Lemma find_user_some (coll : list Preferences.t) (userId : Z)
    (p : Preferences.t) :
  List.find (fun d => user d =? userId) coll = Some p ->
  In p coll /\ user p = userId.
Proof.
  intros H. apply find_some in H as [Hin Hu]. now apply Z.eqb_eq in Hu.
Qed.

(** Writing back a document found by user leaves it the one found by
    user. *)
Lemma find_replace_doc (coll : list Preferences.t) (userId : Z)
    (p p' : Preferences.t) :
  List.find (fun d => user d =? userId) coll = Some p ->
  _id p' = _id p -> user p' = userId ->
  List.find (fun d => user d =? userId) (Controller.replace_doc p' coll)
  = Some p'.
Proof.
  intros Hfind Hid Hu. induction coll as [|d coll IH]; [discriminate|].
  cbn in Hfind |- *. destruct (user d =? userId) eqn:Hd.
  - injection Hfind as ->. rewrite Hid, Z.eqb_refl. cbn.
    rewrite Hu, Z.eqb_refl. reflexivity.
  - destruct (_id d =? _id p') eqn:Hsame; cbn.
    + now rewrite Hu, Z.eqb_refl.
    + rewrite Hd. now apply IH.
Qed.

Lemma find_app_new (coll : list Preferences.t) (userId : Z)
    (p : Preferences.t) :
  List.find (fun d => user d =? userId) coll = None ->
  user p = userId ->
  List.find (fun d => user d =? userId) (coll ++ [p]) = Some p.
Proof.
  intros Hnone Hu. induction coll as [|d coll IH]; cbn in *.
  - now rewrite Hu, Z.eqb_refl.
  - destruct (user d =? userId); [discriminate | now apply IH].
Qed.

Lemma existsb_endpoint (e : string) (subs : list push_subscription) :
  existsb (fun s' => String.eqb (endpoint s') e) subs = true
  <-> In e (map endpoint subs).
Proof.
  rewrite existsb_exists, in_map_iff. split.
  - intros (s & Hs & Heq). apply String.eqb_eq in Heq. eauto.
  - intros (s & Heq & Hs). exists s. split; [exact Hs|].
    now apply String.eqb_eq.
Qed.
Lemma request_provenance config net options authHeaders w :
  let rw := Http.request config net options authHeaders w in
  let req := fetchReq config options authHeaders (timeoutOf config options) in
  (forall e,
     fst rw = err e -> status e <> 0 ->
     exists n response,
       (fetch_count (trace w) <= n < fetch_count (trace w)
                                    + attempts w (snd rw))%nat
       /\ Http.outcome (net n req) = Resolves response
       /\ r_status response = status e)
  /\ (forall d,
        fst rw = ok d ->
        exists n response,
          (fetch_count (trace w) <= n < fetch_count (trace w)
                                       + attempts w (snd rw))%nat
          /\ Http.outcome (net n req) = Resolves response
          /\ response_ok response = true).
Proof.
  cbn zeta. destruct (Str.truthy (baseUrl config)) eqn:Hbase.
  - destruct (request_spec config net options authHeaders w Hbase) as [_ Hr].
    rewrite (attempts_request config net options authHeaders w Hbase).
    rewrite Hr. clear Hr.
    destruct (attemptsMade _ _ _) as [|k']; [split; intros; [|discriminate]|].
    + injection H as <-. now contradiction H0.
    + unfold attemptResult.
      destruct (Http.outcome (net _ _)) as [t|response] eqn:Hout.
      * split; intros; [|discriminate]. injection H as <-.
        now rewrite handleFetchError_status in H0.
      * split; intros.
        -- exists (fetch_count (trace w) + k')%nat, response.
           split; [lia|]. split; [exact Hout|].
           symmetry. now apply handleResponse_cases.
        -- exists (fetch_count (trace w) + k')%nat, response.
           split; [lia|]. split; [exact Hout|].
           pose proof (handleResponse_cases response) as (Hok & _).
           rewrite H in Hok. cbn in Hok. symmetry in Hok.
           now apply andb_prop in Hok.
  - rewrite (request_unconfigured config net options authHeaders w Hbase).
    cbn [fst snd]. split; intros; [|discriminate].
    injection H as <-. now contradiction H0.
Qed.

◆ Aim of the task ◆
Return the listing above exactly, line for line.

◆ Written answer ◆
Lemma find_user_some (coll : list Preferences.t) (userId : Z)
    (p : Preferences.t) :
  List.find (fun d => user d =? userId) coll = Some p ->
  In p coll /\ user p = userId.
Proof.
  intros H. apply find_some in H as [Hin Hu]. now apply Z.eqb_eq in Hu.
Qed.

(** Writing back a document found by user leaves it the one found by
    user. *)
Lemma find_replace_doc (coll : list Preferences.t) (userId : Z)
    (p p' : Preferences.t) :
  List.find (fun d => user d =? userId) coll = Some p ->
  _id p' = _id p -> user p' = userId ->
  List.find (fun d => user d =? userId) (Controller.replace_doc p' coll)
  = Some p'.
Proof.
  intros Hfind Hid Hu. induction coll as [|d coll IH]; [discriminate|].
  cbn in Hfind |- *. destruct (user d =? userId) eqn:Hd.
  - injection Hfind as ->. rewrite Hid, Z.eqb_refl. cbn.
    rewrite Hu, Z.eqb_refl. reflexivity.
  - destruct (_id d =? _id p') eqn:Hsame; cbn.
    + now rewrite Hu, Z.eqb_refl.
    + rewrite Hd. now apply IH.
Qed.

Lemma find_app_new (coll : list Preferences.t) (userId : Z)
    (p : Preferences.t) :
  List.find (fun d => user d =? userId) coll = None ->
  user p = userId ->
  List.find (fun d => user d =? userId) (coll ++ [p]) = Some p.
Proof.
  intros Hnone Hu. induction coll as [|d coll IH]; cbn in *.
  - now rewrite Hu, Z.eqb_refl.
  - destruct (user d =? userId); [discriminate | now apply IH].
Qed.

Lemma existsb_endpoint (e : string) (subs : list push_subscription) :
  existsb (fun s' => String.eqb (endpoint s') e) subs = true
  <-> In e (map endpoint subs).
Proof.
  rewrite existsb_exists, in_map_iff. split.
  - intros (s & Hs & Heq). apply String.eqb_eq in Heq. eauto.
  - intros (s & Heq & Hs). exists s. split; [exact Hs|].
    now apply String.eqb_eq.
Qed.
Lemma request_provenance config net options authHeaders w :
  let rw := Http.request config net options authHeaders w in
  let req := fetchReq config options authHeaders (timeoutOf config options) in
  (forall e,
     fst rw = err e -> status e <> 0 ->
     exists n response,
       (fetch_count (trace w) <= n < fetch_count (trace w)
                                    + attempts w (snd rw))%nat
       /\ Http.outcome (net n req) = Resolves response
       /\ r_status response = status e)
  /\ (forall d,
        fst rw = ok d ->
        exists n response,
          (fetch_count (trace w) <= n < fetch_count (trace w)
                                       + attempts w (snd rw))%nat
          /\ Http.outcome (net n req) = Resolves response
          /\ response_ok response = true).
Proof.
  cbn zeta. destruct (Str.truthy (baseUrl config)) eqn:Hbase.
  - destruct (request_spec config net options authHeaders w Hbase) as [_ Hr].
    rewrite (attempts_request config net options authHeaders w Hbase).
    rewrite Hr. clear Hr.
    destruct (attemptsMade _ _ _) as [|k']; [split; intros; [|discriminate]|].
    + injection H as <-. now contradiction H0.
    + unfold attemptResult.
      destruct (Http.outcome (net _ _)) as [t|response] eqn:Hout.
      * split; intros; [|discriminate]. injection H as <-.
        now rewrite handleFetchError_status in H0.
      * split; intros.
        -- exists (fetch_count (trace w) + k')%nat, response.
           split; [lia|]. split; [exact Hout|].
           symmetry. now apply handleResponse_cases.
        -- exists (fetch_count (trace w) + k')%nat, response.
           split; [lia|]. split; [exact Hout|].
           pose proof (handleResponse_cases response) as (Hok & _).
           rewrite H in Hok. cbn in Hok. symmetry in Hok.
           now apply andb_prop in Hok.
  - rewrite (request_unconfigured config net options authHeaders w Hbase).
    cbn [fst snd]. split; intros; [|discriminate].
    injection H as <-. now contradiction H0.
Qed.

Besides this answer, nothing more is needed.